Thirdly, we found that 73.8% of patients with normal ALAT had NAFLD (FLI >60), and 33% of them had FLI >90. Obesity had a high prevalence up to 80% in NAFLD patients. Indeed, it has recently been demonstrated that the prevalence of NAFLD and NASH in patients with T2DM and normal ALAT levels is 50% and 55%, respectively. The prevalence of NAFLD is much higher than previously believed in overweight/obese patients with T2DM and normal aminotransferases and many are at increased risk of NASH [21,22]. A recent study indicates that 30% to 60% of patients with biopsy-confirmed NASH have a normal ALAT level [22,23]. Elevated level of ALAT had a sensitivity of 45% and specificity of 85% for diagnosis of NAFLD may correlate with IR [23].

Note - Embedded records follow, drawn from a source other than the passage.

Lemma ranked_scores (sorted : list SingleMatchResponse.t)
    (ranked : list RankedMatchResult.t) :
  Forall2 ranks sorted ranked ->
  map RankedMatchResult.compatibility_score ranked
  = map SingleMatchResponse.compatibility_score sorted.
Proof.
  induction 1 as [|m x ms xs [_ H] _ IH]; simpl; [reflexivity|].
  rewrite IH, H. reflexivity.
Qed.

Section BatchMore.
Variable cos_sim : string -> string -> float.
Variable float_str : float -> string.
Variable settings : gmap string float.

(** What a successful batch went through, with its two summaries. *)
Lemma match_batch_Ok_full (candidates : list CandidateSchema.t) (job : JobSchema.t)
    (log : list event) (ranked : list RankedMatchResult.t) (average : float)
    (top : list string) :
  match_batch cos_sim float_str settings candidates job
    = (log, Ok (ranked, average, top)) ->
  exists singles,
    Forall2 (single_of cos_sim float_str settings job) candidates singles /\
    Forall validated singles /\
    Forall2 ranks
      (Py.sort_desc SingleMatchResponse.compatibility_score singles) ranked /\
    average
    = (if Py.nonempty ranked
       then Py.mean (map RankedMatchResult.compatibility_score ranked)
       else 0%Q) /\
    top = top_skills_of (all_matched singles).
Proof.
  unfold match_batch. intros H. eng_inv H.
  apply Eng_ret_Ok in H as [[= <- <- <-] _].
  apply for_each_Ok in Hstep. apply ranked_enumerate in Hstep0 as [H1 _].
  exists a. split; [exact Hstep|].
  split.
  { clear -Hstep. induction Hstep as [|c m cs ms [l H] _ IH]; constructor;
      [|exact IH]. eapply match_single_validated. exact H. }
  split; [exact H1|]. split; [|reflexivity].
  rewrite (ranked_scores _ _ H1).
  set (sorted := Py.sort_desc SingleMatchResponse.compatibility_score a) in *.
  assert (Hlen : length a0 = length sorted)
    by (symmetry; eapply Forall2_length; exact H1).
  destruct sorted as [|m ms] eqn:Es; destruct a0 as [|x xs];
    try discriminate Hlen; [reflexivity|].
  cbn [Py.nonempty]. unfold Py.mean. rewrite length_map. reflexivity.
Qed.

(** X20: the average score of a batch is the mean of the scores of its
    ranked results, it lies in [0,1], and it is 0.0 for an empty batch. *)
Theorem match_batch_average (candidates : list CandidateSchema.t)
    (job : JobSchema.t) (log : list event)
    (ranked : list RankedMatchResult.t) (average : float) (top : list string) :
  match_batch cos_sim float_str settings candidates job
    = (log, Ok (ranked, average, top)) ->
  unit_range average /\
  (ranked = [] -> average = 0%Q) /\
  (ranked <> [] ->
   average = Py.mean (map RankedMatchResult.compatibility_score ranked)).
Proof.
  intros H. apply match_batch_Ok_full in H
    as (singles & _ & Hval & Hranked & -> & _).
  split; [|split].
  - destruct ranked as [|x xs] eqn:E; cbn [Py.nonempty];
      [unfold unit_range; lra|].
    apply mean_unit_range; [discriminate|].
    rewrite (ranked_scores _ _ Hranked).
    assert (Hs : Forall validated
                   (Py.sort_desc SingleMatchResponse.compatibility_score singles))
      by (rewrite sort_desc_perm; exact Hval).
    clear -Hs. induction Hs as [|m ms [Hm _] _ IH]; simpl; constructor; assumption.
  - intros ->. reflexivity.
  - intros Hne. destruct ranked; [congruence | reflexivity].
Qed.
End BatchMore.

Lemma match_batch_average_witness :
  exists log ranked average top,
    match_batch sample_similarity sample_float_str sample_settings
                tied_batch python_job = (log, Ok (ranked, average, top))
    /\ unit_range average.
Proof.
  destruct (match_batch_returns sample_similarity sample_float_str
              sample_settings tied_batch python_job)
    as (log & ranked & average & top & H).
  - exact sample_settings_usable.
  - repeat constructor; vm_compute; discriminate.
  - vm_compute. exact I.
  - exists log, ranked, average, top. split; [exact H|].
    apply (match_batch_average _ _ _ _ _ _ _ _ _ H).
Defined.

(** ** Counting the matched skills *)

Lemma String_eqb_eq (a b : string) : String.eqb a b = true <-> a = b.
Proof. apply String.eqb_eq. Qed.

Lemma count_of_bump (s k : string) (d : list (string * Z)) :
  count_of s (Py.bump k d)
  = if String.eqb s k
    then Some (match count_of k d with Some n => n + 1 | None => 1 end)%Z
    else count_of s d.
Proof.
  induction d as [|[k' n] d IH]; cbn [Py.bump count_of].
  - destruct (String.eqb s k); reflexivity.
  - destruct (String.eqb_spec k k') as [->|Hk]; cbn [count_of].
    + destruct (String.eqb s k'); reflexivity.
    + rewrite IH.
      destruct (String.eqb_spec s k') as [->|Hs];
        destruct (String.eqb_spec k' k) as [<-|Hk'];
        try congruence; try reflexivity.
Qed.

Lemma keys_bump (k : string) (d : list (string * Z)) (s : string) :
  s ∈ map fst (Py.bump k d) <-> s = k \/ s ∈ map fst d.
Proof.
  induction d as [|[k' n] d IH]; cbn [Py.bump map fst].
  - rewrite elem_of_cons, elem_of_nil. tauto.
  - destruct (String.eqb_spec k k') as [->|Hk]; cbn [map fst].
    + rewrite !elem_of_cons. tauto.
    + rewrite !elem_of_cons, IH. tauto.
Qed.

Lemma NoDup_keys_bump (k : string) (d : list (string * Z)) :
  NoDup (map fst d) -> NoDup (map fst (Py.bump k d)).
Proof.
  induction d as [|[k' n] d IH]; cbn [Py.bump map fst]; intros H.
  - constructor; [intros Hx; inversion Hx | constructor].
  - inversion H as [|? ? Hnotin Hd]; subst.
    destruct (String.eqb_spec k k') as [->|Hk]; cbn [map fst].
    + constructor; assumption.
    + constructor; [|apply IH, Hd].
      rewrite keys_bump. intros [E|Hin]; [congruence | contradiction].
Qed.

Fourthly, we found that sex, higher HOMA-IR values, higher ALT and LDLc levels were significant and independent factors associated with the presence of NAFLD-FLI in T2DM subjects. Consistent with our findings, previous studies reported that male subjects had higher risk of NAFLD. A possible explanation could be the higher BMI and more accelerating visceral adipose tissue expansion increasing with age. It could facilitate the development of IR and HS by the production of free fatty acid and adipocytokines [24]. Estrogen could suppress visceral adipose tissue and TG accumulation. A recent study reported that estrogen receptor ligands reduced hepatic TG levels through the inhibition of liver X receptor transcriptional activity in a mouse model [25]. Dyslipidemia, hyperinsulinemia and IR are common in subjects with NAFLD independently from BMI. IR was associated with disease progression in NAFLD. FLI was correlated with IR as assessed with HOMA-IR independently from the histological grades of steatosis [26].

This study has some limitations that should be kept in mind. First, this study has a retrospective design that could introduce a bias concerning the selection of patients for hepatic US. Second, NAFLD was defined using FLI, a steatosis biomarker validated against liver US as a simple and performant tool for the detection of fatty liver and the prediction of IR [9]. A recent study in T2DM patients showed that the performance of FLI (and others surrogate steatosis markers) for the prediction of steatosis was very low [27]. FLI seems to be insufficiently accurate for the quantification of steatosis and has a limited value for monitoring changes in steatosis induced by pharmacological and nonpharmacological measures. FLI is prone to substantial confounding due to steatohepatitis and advanced fibrosis and had a significant positive but weak-to-moderate correlation with HOMA-IR [9]. Third, the reference for NAFLD-FLI was considered HS evaluated by US. Hepatic US is widely used in evaluation of NAFLD, because it is safe, noninvasive, and widely available. It is an operator-dependent procedure, with an acceptable sensitivity in relation to the detection of HS (60–94% sensitivity and 66–97% specificity) [28,29[. US has a low sensitivity especially for mild steatosis as it detects the steatosis when present in more than 20–30% of hepatocytes [29,30,31]. According to available study data, the positive predictive value in mild steatosis is only 67% at best [29]. Additionally, it cannot reliably quantify steatosis, an important drawback for the ability to monitor dietary and pharmacological interventions. Liver biopsies (LB) were not available in our subjects. LB is invasive and may result in severe complications but is considered the gold standard technique for identifying NAFLD [32]. Fourth, we could not completely exclude secondary causes of liver disease and this limitation could have increased the number of included patients.

Conclusions

Our results are in line with those of other studies suggesting that FLI could be useful to identify NAFLD in T2DM patients when US is unavailable. Subjects with T2DM had a high prevalence of NADLD-FLI even when ALAT levels were normal. Our findings showed that sex, ALAT, LDL-cholesterol and IR were significant and independent factors associated with the presence of NAFLD in T2DM subjects.